Can More Lines Really Result in Less Waiting?

Mor Armony Headshot

To sum up, our prescription is that when servers are strategic and exhibit customer ownership, adopting a dedicated queue configuration tends to result in lower throughput times

Although at first glance it seems counterintuitive, recent existing research has shown that when a hospital emergency room stopped using a pooled line and instead used a dedicated-queue system where patients were assigned to particular doctors, total stay time did in fact decrease – by 39 minutes, no less. Dedicated-queue systems seem to not only increase efficiency, but may be music to the ears of those of us who are a bit more impatient than others. But what caused this decrease? Could it translate to other industries? Researchers at the NYU Stern School of Business, INSEAD and The Wharton School address these questions in their new paper, “Pooling Queues with Strategic Servers: The Effects of Customer Ownership.

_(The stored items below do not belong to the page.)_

(** * JSPolySynth: voice lifecycle of the polyphonic synthesizer

    A shallow embedding of [js/soundOscillator.js] and [js/synthesizer.js]
    (the revision with the [geA]/[geD]/[geS]/[geR] retarget setters), with
    the registry, timer and envelope properties proved about it.

    Conventions of the embedding:
    - a JavaScript number is a rational [Q] (exact arithmetic in place of
      IEEE doubles); the oscillator frequency, which goes through
      [Math.pow], is a real number [R];
    - a JavaScript array used as a sparse table ([noteOnList],
      [noteOffList]) is a [list (option _)]: a hole is [None], writing
      past the end extends the array with holes;
    - [SoundOscillator] objects live in a store ([nodes]); the note lists
      hold references (indices into the store), so that a voice that left
      every list can still be observed (for instance, as stopped);
    - an [AudioParam] is its last rendered [value] and the list of
      automation calls scheduled on it, in call order;
    - [setTimeout]/[clearTimeout] act on the host's list of pending
      timers; a timer fires when the host clock reaches its due time
      (the delay is taken as given, not rounded to whole milliseconds),
      earliest due first, first armed first among equal due times;
    - there is one clock: [audioContext.currentTime] is the host time in
      seconds; what [.value] reads changes only when the audio thread
      renders ([render]), never during a call;
    - a thrown [TypeError] is [None] in the [option] monad. *)

From Stdlib Require Import QArith Qminmax Reals Lia Lqa Lra ZifyNat.
From Stdlib Require Import String Ascii DecimalString.
From stdpp Require Import base option list sorting.

Local Open Scope nat_scope.

(** ** JavaScript arrays with holes *)

Abbreviation js_array A := (list (option A)).

(** [a[i]]: [None] is [undefined] (a hole, or past the end). *)
Definition js_get {A} (a : js_array A) (i : nat) : option A :=
  mjoin (a !! i).

(** [a[i] = x]: assignment past the end extends the array with holes. *)
Definition js_set {A} (a : js_array A) (i : nat) (x : A) : js_array A :=
  if decide (i < length a) then <[i := Some x]> a
  else a ++ replicate (i - length a) None ++ [Some x].

(** [i in a] *)
Definition js_in {A} (a : js_array A) (i : nat) : bool :=
  match js_get a i with Some _ => true | None => false end.

(** ** The audio graph: parameters with automation *)

Inductive AutomationEvent :=
  | SetValueAtTime (v t : Q)
  | LinearRampToValueAtTime (v t : Q)
  | ExponentialRampToValueAtTime (v t : Q).

Definition event_time (e : AutomationEvent) : Q :=
  match e with
  | SetValueAtTime _ t => t
  | LinearRampToValueAtTime _ t => t
  | ExponentialRampToValueAtTime _ t => t
  end.

Record AudioParam := mkParam {
  value : Q;                        (* what [.value] reads *)
  events : list AutomationEvent     (* scheduled automation, in call order *)
}.

Definition set_value (v : Q) (p : AudioParam) : AudioParam :=
  mkParam v (events p).

Definition schedule (e : AutomationEvent) (p : AudioParam) : AudioParam :=
  mkParam (value p) (events p ++ [e]).

Definition setValueAtTime (v t : Q) := schedule (SetValueAtTime v t).
Definition linearRampToValueAtTime (v t : Q) :=
  schedule (LinearRampToValueAtTime v t).
Definition exponentialRampToValueAtTime (v t : Q) :=
  schedule (ExponentialRampToValueAtTime v t).

(** Drops every scheduled event whose time is at or after [t]. *)
Definition cancelScheduledValues (t : Q) (p : AudioParam) : AudioParam :=
  mkParam (value p)
          (List.filter (fun e => negb (Qle_bool t (event_time e))) (events p)).

(** ** soundOscillator.js *)

Inductive OscillatorType := sine | square | sawtooth | triangle | custom.

Inductive BiquadFilterType :=
  | lowpass | highpass | bandpass | lowshelf | highshelf
  | peaking | notch | allpass.

Record OscillatorNode := mkOsc {
  osc_type : OscillatorType;
  osc_frequency : R;
  osc_detune : Q;
  osc_connected : bool;    (* connected to the voice's gain node *)
  osc_started : bool;
  osc_stopped : bool
}.

(** [audioContext.createOscillator()] with the Web Audio defaults. *)
Definition createOscillator : OscillatorNode :=
  mkOsc sine 440%R 0 false false false.

Definition with_detune (d : Q) (o : OscillatorNode) : OscillatorNode :=
  mkOsc (osc_type o) (osc_frequency o) d
        (osc_connected o) (osc_started o) (osc_stopped o).
Definition with_type (t : OscillatorType) (o : OscillatorNode) :=
  mkOsc t (osc_frequency o) (osc_detune o)
        (osc_connected o) (osc_started o) (osc_stopped o).
Definition with_frequency (f : R) (o : OscillatorNode) :=
  mkOsc (osc_type o) f (osc_detune o)
        (osc_connected o) (osc_started o) (osc_stopped o).
Definition osc_connect (o : OscillatorNode) :=
  mkOsc (osc_type o) (osc_frequency o) (osc_detune o)
        true (osc_started o) (osc_stopped o).
Definition osc_start (o : OscillatorNode) :=
  mkOsc (osc_type o) (osc_frequency o) (osc_detune o)
        (osc_connected o) true (osc_stopped o).
Definition osc_stop (o : OscillatorNode) :=
  mkOsc (osc_type o) (osc_frequency o) (osc_detune o)
        (osc_connected o) (osc_started o) true.

(** The loop of [SoundOscillator.setType]: [n] iterations remain, [i] is
    the loop counter, [evens] the running multiple. *)
Fixpoint setType_loop (n i : nat) (evens : Z) (detune : Q)
    (oscillators : list OscillatorNode) : list OscillatorNode :=
  match n with
  | O => oscillators
  | S n' =>
      let osc := createOscillator in
      if (0 <? i)%nat then
        if (i mod 2 =? 1)%nat then
          setType_loop n' (S i) evens detune
            (oscillators ++ [with_detune (detune * inject_Z evens) osc])
        else
          setType_loop n' (S i) (evens + 1)%Z detune
            (oscillators ++ [with_detune (detune * inject_Z (- evens)) osc])
      else setType_loop n' (S i) evens detune (oscillators ++ [osc])
  end.

(** [setType("synth")]; the sampler branch repeats the same loop. *)
Definition setType (voices : nat) (detune : Q) : list OscillatorNode :=
  setType_loop voices 0 1%Z detune [].

Record BiquadFilterNode := mkFilter {
  filter_type : BiquadFilterType;
  filter_frequency : Q;
  filter_Q : Q;
  filter_connected : bool   (* connected to the synthesizer's destination *)
}.

Record EnvelopeProgress := mkProgress {
  attackP : AudioParam;
  decayP : AudioParam;
  releaseP : AudioParam
}.

Record SoundOscillator := mkSO {
  so_voices : nat;
  so_detune : Q;
  oscillators : list OscillatorNode;
  gain : AudioParam;            (* gainNode.gain *)
  gain_connected : bool;        (* gainNode connected to filterNode *)
  filterNode : BiquadFilterNode;
  maxOscVol : Q;
  envelopeProgress : EnvelopeProgress
}.

(** [new SoundOscillator(voices, detune)]: a gain of 1, a default biquad
    filter and three constant sources of offset 1. *)
Definition newSoundOscillator (voices : nat) (detune : Q) : SoundOscillator :=
  mkSO voices detune (setType voices detune)
       (mkParam 1 []) false
       (mkFilter lowpass 350 1 false)
       1
       (mkProgress (mkParam 1 []) (mkParam 1 []) (mkParam 1 [])).

Definition createSOsc (voices : nat) (detune : Q) (oType : OscillatorType)
    (oVol : Q) (frequency : R) (fType : BiquadFilterType)
    (fFrequency fQValue : Q) : SoundOscillator :=
  let o := newSoundOscillator voices detune in
  let oscs := map (with_type oType) (oscillators o) in
  let oscs := map (with_frequency frequency) oscs in
  let oscs := map osc_connect oscs in
  let oscs := map osc_start oscs in
  mkSO (so_voices o) (so_detune o) oscs
       (set_value (1 # 1000) (gain o)) true
       (mkFilter fType fFrequency fQValue false)
       oVol
       (envelopeProgress o).

(** ** synthesizer.js: the state *)

(** The fields of [Synthesizer] that the note, panic, retarget and
    statistics methods read or write. *)
Record Synthesizer := mkSynth {
  noteOnList : js_array (list nat);
  noteOffList : js_array (list nat);
  timeOutList : list nat;
  _oscType : OscillatorType;
  _filterType : BiquadFilterType;
  _maxVolume : Q;
  _voices : nat;
  _detune : Q;
  _filterFrequency : Q;
  _filterBandwidth : Q;
  _geA : Q;
  _geD : Q;
  _geS : Q;
  _geR : Q
}.

(** A pending [setTimeout] of the release callback. *)
Record Timer := mkTimer {
  timer_id : nat;
  timer_delay : Q;      (* the delay argument of [setTimeout], ms *)
  timer_due : Q;        (* host time at which it fires, ms *)
  timer_note : nat      (* the [note] argument bound to the callback *)
}.

(** The synthesizer together with its collaborators: the audio graph's
    nodes, the host's pending timers and clock. *)
Record State := mkState {
  synth : Synthesizer;
  nodes : list SoundOscillator;
  timers : list Timer;          (* pending, in arming order *)
  next_timer : nat;
  clock : Q;                    (* host time, ms *)
  uncaught : nat                (* exceptions thrown by timer callbacks *)
}.

Definition with_lists (on off : js_array (list nat)) (tl : list nat)
    (s : Synthesizer) : Synthesizer :=
  mkSynth on off tl (_oscType s) (_filterType s) (_maxVolume s) (_voices s)
          (_detune s) (_filterFrequency s) (_filterBandwidth s)
          (_geA s) (_geD s) (_geS s) (_geR s).

Definition with_envelope (a d s_ r : Q) (s : Synthesizer) : Synthesizer :=
  mkSynth (noteOnList s) (noteOffList s) (timeOutList s) (_oscType s)
          (_filterType s) (_maxVolume s) (_voices s) (_detune s)
          (_filterFrequency s) (_filterBandwidth s) a d s_ r.

Definition with_synth (s : Synthesizer) (w : State) : State :=
  mkState s (nodes w) (timers w) (next_timer w) (clock w) (uncaught w).
Definition with_nodes (ns : list SoundOscillator) (w : State) : State :=
  mkState (synth w) ns (timers w) (next_timer w) (clock w) (uncaught w).
Definition with_timers (ts : list Timer) (w : State) : State :=
  mkState (synth w) (nodes w) ts (next_timer w) (clock w) (uncaught w).

(** [new Synthesizer(destination, oscTypeI, filterType)] *)
Definition newSynthesizer (oscTypeI : OscillatorType)
    (filterType : BiquadFilterType) : Synthesizer :=
  mkSynth [] [] [] oscTypeI filterType 1 1 0 24000 1 96 224 (1 # 4) 1080.

Definition init : State :=
  mkState (newSynthesizer sine lowpass) [] [] 0 0 0.

(** [audioContext.currentTime], in seconds. *)
Definition currentTime (w : State) : Q := clock w / 1000.

(** Dereferencing a voice. The note lists only ever hold references to
    allocated voices ([registry_wf] below), so the default is never read. *)
Global Instance SoundOscillator_inhabited : Inhabited SoundOscillator :=
  populate (newSoundOscillator 0 0).

Definition deref (w : State) (vid : nat) : SoundOscillator := nodes w !!! vid.

Definition with_gain (p : AudioParam) (o : SoundOscillator) :=
  mkSO (so_voices o) (so_detune o) (oscillators o) p (gain_connected o)
       (filterNode o) (maxOscVol o) (envelopeProgress o).
Definition with_progress (e : EnvelopeProgress) (o : SoundOscillator) :=
  mkSO (so_voices o) (so_detune o) (oscillators o) (gain o) (gain_connected o)
       (filterNode o) (maxOscVol o) e.
Definition with_oscillators (l : list OscillatorNode) (o : SoundOscillator) :=
  mkSO (so_voices o) (so_detune o) l (gain o) (gain_connected o)
       (filterNode o) (maxOscVol o) (envelopeProgress o).
Definition connect_destination (o : SoundOscillator) :=
  mkSO (so_voices o) (so_detune o) (oscillators o) (gain o) (gain_connected o)
       (mkFilter (filter_type (filterNode o)) (filter_frequency (filterNode o))
                 (filter_Q (filterNode o)) true)
       (maxOscVol o) (envelopeProgress o).

Definition on_gain (f : AudioParam -> AudioParam) (o : SoundOscillator) :=
  with_gain (f (gain o)) o.
Definition on_attackP (f : AudioParam -> AudioParam) (o : SoundOscillator) :=
  let e := envelopeProgress o in
  with_progress (mkProgress (f (attackP e)) (decayP e) (releaseP e)) o.
Definition on_decayP (f : AudioParam -> AudioParam) (o : SoundOscillator) :=
  let e := envelopeProgress o in
  with_progress (mkProgress (attackP e) (f (decayP e)) (releaseP e)) o.
Definition on_releaseP (f : AudioParam -> AudioParam) (o : SoundOscillator) :=
  let e := envelopeProgress o in
  with_progress (mkProgress (attackP e) (decayP e) (f (releaseP e))) o.

(** [soundOscillator.oscillators.forEach((osc) => {osc.stop(0)})] *)
Definition stop_oscillators (o : SoundOscillator) : SoundOscillator :=
  with_oscillators (map osc_stop (oscillators o)) o.

(** ** synthesizer.js: envelope helpers *)

(** [cancelAndHold(oscParam, now)], at audio time [ct]. *)
Definition cancelAndHold (now : bool) (ct : Q) (oscParam : AudioParam)
    : AudioParam :=
  let oldValue := value oscParam in
  let p := if now then cancelScheduledValues 0 oscParam else oscParam in
  linearRampToValueAtTime oldValue (if now then 0 else ct) p.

In the paper, NYU Stern Vice Dean of Faculty Mor Armony and co-authors Guillaume Roels (INSEAD) and Hummy Song (The Wharton School, University of Pennsylvania) concluded that dedicated-queue systems will only decrease wait times in industries that are knowledge-intensive and that have high levels of customer ownership, i.e., when those providing the service feel that a customer is “theirs” and is a personal responsibility. 

Key takeaways include:
  • When servers show high levels of customer ownership, moving to dedicated queues can help minimize customer wait times.
  • Organizational culture plays a key role -- companies looking to decrease waiting times should look for ways to increase customer ownership (e.g., through incentives). 
“To sum up, our prescription is that when servers are strategic and exhibit customer ownership, adopting a dedicated queue configuration tends to result in lower throughput times,” write the authors. They further explain that these findings hold true across a range of service-oriented industries including medicine, tech and banking where servers have ample discretion over their rate of service.

This research is forthcoming in Operations Research.